» BRIEF:
Starting with the first line and ending with the one that holds "apply run_model_outcomes in Hrun", retype the entries exactly.

» THE RECORDS:
····················
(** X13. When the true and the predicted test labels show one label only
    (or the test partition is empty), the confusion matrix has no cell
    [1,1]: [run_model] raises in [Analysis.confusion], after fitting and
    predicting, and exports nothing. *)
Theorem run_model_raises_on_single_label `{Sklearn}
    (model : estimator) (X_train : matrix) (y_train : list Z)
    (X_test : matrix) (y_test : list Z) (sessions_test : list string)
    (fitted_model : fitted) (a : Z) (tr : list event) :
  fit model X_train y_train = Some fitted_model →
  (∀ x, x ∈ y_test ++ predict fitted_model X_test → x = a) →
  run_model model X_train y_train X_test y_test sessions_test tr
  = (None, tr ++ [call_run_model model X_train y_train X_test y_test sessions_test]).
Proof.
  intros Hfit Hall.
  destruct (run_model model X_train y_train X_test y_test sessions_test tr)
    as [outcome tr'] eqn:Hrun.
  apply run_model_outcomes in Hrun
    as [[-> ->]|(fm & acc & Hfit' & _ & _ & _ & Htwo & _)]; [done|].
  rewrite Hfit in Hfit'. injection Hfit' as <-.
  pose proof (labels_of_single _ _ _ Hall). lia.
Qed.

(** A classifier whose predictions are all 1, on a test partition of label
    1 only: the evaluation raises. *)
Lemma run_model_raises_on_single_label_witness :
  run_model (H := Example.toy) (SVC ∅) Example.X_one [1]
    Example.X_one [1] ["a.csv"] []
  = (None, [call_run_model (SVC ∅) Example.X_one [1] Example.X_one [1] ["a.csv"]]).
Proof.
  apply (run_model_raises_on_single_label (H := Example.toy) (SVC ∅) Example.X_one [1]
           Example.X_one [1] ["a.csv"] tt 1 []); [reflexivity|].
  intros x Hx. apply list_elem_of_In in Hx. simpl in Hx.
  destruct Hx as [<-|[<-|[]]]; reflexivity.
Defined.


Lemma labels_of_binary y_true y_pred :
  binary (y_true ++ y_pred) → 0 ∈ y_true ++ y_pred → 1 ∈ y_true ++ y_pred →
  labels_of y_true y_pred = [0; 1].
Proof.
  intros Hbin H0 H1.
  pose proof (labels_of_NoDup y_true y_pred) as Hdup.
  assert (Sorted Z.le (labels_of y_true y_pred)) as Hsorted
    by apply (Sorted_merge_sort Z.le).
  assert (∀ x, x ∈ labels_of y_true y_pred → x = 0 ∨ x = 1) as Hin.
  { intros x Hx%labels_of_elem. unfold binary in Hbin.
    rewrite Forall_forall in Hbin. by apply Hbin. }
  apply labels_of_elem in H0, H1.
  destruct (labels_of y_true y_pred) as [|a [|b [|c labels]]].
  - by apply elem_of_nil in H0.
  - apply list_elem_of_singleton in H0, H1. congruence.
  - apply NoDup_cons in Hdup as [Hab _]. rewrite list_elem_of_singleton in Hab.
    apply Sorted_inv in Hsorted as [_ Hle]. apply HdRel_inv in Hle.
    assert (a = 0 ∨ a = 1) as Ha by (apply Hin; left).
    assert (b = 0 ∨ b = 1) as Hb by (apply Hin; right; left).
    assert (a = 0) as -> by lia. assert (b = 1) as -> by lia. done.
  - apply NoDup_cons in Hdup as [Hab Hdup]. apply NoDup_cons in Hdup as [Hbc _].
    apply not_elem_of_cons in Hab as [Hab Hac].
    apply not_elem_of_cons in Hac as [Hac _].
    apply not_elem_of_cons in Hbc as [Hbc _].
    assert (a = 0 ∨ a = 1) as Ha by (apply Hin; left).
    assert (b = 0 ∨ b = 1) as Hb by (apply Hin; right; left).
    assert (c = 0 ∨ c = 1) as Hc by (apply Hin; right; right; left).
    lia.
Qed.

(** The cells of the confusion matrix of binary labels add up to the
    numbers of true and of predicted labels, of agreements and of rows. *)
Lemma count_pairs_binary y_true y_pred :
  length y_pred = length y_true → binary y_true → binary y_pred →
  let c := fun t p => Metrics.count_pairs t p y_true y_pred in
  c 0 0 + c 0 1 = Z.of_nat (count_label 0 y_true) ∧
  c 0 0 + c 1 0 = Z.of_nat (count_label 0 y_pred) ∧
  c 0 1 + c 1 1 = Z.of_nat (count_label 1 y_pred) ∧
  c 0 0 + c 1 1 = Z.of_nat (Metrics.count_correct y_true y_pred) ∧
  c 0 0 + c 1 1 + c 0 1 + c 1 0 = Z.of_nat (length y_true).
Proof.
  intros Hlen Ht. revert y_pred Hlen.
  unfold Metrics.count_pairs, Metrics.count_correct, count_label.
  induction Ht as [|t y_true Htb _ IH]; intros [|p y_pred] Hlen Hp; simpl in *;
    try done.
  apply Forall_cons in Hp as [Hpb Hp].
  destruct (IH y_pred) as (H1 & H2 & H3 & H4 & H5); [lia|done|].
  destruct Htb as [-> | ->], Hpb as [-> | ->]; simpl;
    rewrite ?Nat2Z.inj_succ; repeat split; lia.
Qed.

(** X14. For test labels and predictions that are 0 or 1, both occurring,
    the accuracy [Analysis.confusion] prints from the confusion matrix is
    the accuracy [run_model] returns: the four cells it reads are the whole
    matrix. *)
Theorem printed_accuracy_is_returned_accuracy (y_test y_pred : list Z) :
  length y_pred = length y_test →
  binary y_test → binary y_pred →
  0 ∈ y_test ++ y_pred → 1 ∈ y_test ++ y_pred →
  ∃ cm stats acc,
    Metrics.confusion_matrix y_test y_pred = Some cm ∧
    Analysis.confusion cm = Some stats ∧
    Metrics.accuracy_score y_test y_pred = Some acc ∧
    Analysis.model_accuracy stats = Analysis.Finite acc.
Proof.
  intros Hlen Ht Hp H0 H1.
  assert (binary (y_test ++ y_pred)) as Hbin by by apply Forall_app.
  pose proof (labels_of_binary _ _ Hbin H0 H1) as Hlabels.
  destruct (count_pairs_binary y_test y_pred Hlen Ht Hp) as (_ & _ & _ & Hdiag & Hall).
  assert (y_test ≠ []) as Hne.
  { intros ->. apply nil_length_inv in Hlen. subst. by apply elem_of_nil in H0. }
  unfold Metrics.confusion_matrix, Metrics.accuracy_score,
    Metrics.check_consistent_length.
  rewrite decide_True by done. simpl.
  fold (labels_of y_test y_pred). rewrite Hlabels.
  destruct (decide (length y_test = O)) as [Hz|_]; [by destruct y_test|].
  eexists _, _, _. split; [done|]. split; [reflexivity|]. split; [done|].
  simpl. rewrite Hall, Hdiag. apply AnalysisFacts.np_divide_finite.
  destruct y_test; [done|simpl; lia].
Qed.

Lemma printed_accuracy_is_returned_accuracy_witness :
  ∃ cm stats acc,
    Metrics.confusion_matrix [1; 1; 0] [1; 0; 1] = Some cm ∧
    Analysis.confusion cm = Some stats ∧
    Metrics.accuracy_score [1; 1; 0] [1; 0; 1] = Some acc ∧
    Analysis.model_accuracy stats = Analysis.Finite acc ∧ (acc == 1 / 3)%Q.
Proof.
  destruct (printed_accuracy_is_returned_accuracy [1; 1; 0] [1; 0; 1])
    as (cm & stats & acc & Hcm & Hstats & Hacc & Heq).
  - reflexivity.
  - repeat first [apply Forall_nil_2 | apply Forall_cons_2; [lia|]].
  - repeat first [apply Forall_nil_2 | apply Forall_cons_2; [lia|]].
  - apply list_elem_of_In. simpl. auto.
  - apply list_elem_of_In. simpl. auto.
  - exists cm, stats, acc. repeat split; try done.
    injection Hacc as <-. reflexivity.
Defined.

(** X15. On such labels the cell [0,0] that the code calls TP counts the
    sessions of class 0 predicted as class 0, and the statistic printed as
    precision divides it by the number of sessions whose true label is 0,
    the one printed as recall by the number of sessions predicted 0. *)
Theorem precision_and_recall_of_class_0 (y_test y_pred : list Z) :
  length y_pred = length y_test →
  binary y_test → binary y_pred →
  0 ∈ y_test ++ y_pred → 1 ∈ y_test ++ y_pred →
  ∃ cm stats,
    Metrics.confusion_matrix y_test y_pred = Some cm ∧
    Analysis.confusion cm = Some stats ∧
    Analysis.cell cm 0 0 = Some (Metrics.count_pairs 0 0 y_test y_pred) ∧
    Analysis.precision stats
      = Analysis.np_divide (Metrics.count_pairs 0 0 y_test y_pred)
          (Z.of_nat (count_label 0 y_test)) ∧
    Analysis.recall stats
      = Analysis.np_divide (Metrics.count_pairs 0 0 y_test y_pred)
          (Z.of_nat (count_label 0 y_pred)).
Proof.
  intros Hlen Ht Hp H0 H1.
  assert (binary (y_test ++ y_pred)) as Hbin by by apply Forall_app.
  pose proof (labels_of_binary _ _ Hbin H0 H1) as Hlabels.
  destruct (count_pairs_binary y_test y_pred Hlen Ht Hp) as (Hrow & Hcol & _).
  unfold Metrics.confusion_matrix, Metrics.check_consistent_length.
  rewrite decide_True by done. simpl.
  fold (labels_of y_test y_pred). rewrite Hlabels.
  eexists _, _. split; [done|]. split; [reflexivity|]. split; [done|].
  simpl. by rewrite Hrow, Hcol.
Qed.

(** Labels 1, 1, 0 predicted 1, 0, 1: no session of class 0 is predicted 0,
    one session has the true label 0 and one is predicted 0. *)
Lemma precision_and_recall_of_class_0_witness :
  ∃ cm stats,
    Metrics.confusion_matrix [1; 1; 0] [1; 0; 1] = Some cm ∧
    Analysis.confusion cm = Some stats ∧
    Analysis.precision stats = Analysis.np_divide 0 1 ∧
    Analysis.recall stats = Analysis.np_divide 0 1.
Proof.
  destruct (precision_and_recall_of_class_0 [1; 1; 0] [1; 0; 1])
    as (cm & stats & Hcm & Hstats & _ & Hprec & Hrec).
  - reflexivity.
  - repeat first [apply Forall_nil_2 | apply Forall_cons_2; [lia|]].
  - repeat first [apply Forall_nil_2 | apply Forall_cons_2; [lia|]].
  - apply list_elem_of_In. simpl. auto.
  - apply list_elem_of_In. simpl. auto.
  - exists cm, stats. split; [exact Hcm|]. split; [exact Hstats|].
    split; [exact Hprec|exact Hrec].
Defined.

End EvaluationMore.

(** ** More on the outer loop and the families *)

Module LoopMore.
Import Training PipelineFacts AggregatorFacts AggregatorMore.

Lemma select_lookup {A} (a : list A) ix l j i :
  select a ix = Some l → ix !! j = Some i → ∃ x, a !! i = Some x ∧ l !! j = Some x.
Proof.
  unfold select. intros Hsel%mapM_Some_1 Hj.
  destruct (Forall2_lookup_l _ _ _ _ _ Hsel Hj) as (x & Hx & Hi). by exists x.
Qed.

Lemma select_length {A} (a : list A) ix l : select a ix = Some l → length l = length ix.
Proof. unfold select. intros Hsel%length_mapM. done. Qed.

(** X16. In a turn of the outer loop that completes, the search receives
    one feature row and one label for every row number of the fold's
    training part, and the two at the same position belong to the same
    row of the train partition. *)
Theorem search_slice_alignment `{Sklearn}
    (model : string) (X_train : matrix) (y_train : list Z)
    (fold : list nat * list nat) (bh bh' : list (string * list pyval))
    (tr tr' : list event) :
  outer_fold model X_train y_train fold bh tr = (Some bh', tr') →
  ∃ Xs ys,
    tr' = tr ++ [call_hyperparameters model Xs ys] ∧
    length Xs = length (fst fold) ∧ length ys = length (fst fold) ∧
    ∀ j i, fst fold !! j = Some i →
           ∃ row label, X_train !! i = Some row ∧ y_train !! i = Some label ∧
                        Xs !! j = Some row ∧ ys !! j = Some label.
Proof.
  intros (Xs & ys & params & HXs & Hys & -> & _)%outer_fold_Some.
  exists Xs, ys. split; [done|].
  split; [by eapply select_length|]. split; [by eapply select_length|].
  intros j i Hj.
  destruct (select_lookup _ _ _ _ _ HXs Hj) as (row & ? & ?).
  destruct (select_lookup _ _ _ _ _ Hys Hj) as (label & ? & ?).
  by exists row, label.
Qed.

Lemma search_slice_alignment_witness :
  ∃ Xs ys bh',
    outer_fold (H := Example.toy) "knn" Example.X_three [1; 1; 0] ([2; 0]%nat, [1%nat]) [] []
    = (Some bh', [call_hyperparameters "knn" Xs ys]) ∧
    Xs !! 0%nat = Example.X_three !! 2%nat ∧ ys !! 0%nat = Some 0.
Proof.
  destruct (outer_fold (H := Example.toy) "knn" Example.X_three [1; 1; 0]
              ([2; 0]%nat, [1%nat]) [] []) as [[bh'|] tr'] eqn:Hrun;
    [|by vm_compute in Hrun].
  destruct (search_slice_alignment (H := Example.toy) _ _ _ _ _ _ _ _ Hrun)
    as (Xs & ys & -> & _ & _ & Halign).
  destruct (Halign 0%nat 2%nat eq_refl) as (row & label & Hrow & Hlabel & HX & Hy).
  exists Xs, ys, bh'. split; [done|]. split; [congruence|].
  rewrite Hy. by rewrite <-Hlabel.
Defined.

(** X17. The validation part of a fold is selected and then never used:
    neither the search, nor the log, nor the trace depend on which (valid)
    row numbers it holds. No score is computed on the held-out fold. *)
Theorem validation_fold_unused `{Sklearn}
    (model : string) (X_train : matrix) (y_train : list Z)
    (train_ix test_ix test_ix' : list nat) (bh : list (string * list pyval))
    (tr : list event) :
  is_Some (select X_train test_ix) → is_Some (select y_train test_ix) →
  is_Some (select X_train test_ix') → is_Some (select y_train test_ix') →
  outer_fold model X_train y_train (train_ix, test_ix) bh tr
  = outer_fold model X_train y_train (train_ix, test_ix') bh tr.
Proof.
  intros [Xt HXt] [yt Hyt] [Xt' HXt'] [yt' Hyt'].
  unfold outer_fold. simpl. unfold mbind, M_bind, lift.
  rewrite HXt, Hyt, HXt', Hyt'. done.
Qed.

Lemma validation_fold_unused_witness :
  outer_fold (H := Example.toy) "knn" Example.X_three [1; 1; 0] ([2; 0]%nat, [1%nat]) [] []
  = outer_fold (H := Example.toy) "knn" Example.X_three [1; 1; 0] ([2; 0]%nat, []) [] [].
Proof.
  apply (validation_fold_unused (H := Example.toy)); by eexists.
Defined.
····················
» ANSWER BOX:
(** X13. When the true and the predicted test labels show one label only
    (or the test partition is empty), the confusion matrix has no cell
    [1,1]: [run_model] raises in [Analysis.confusion], after fitting and
    predicting, and exports nothing. *)
Theorem run_model_raises_on_single_label `{Sklearn}
    (model : estimator) (X_train : matrix) (y_train : list Z)
    (X_test : matrix) (y_test : list Z) (sessions_test : list string)
    (fitted_model : fitted) (a : Z) (tr : list event) :
  fit model X_train y_train = Some fitted_model →
  (∀ x, x ∈ y_test ++ predict fitted_model X_test → x = a) →
  run_model model X_train y_train X_test y_test sessions_test tr
  = (None, tr ++ [call_run_model model X_train y_train X_test y_test sessions_test]).
Proof.
  intros Hfit Hall.
  destruct (run_model model X_train y_train X_test y_test sessions_test tr)
    as [outcome tr'] eqn:Hrun.
  apply run_model_outcomes in Hrun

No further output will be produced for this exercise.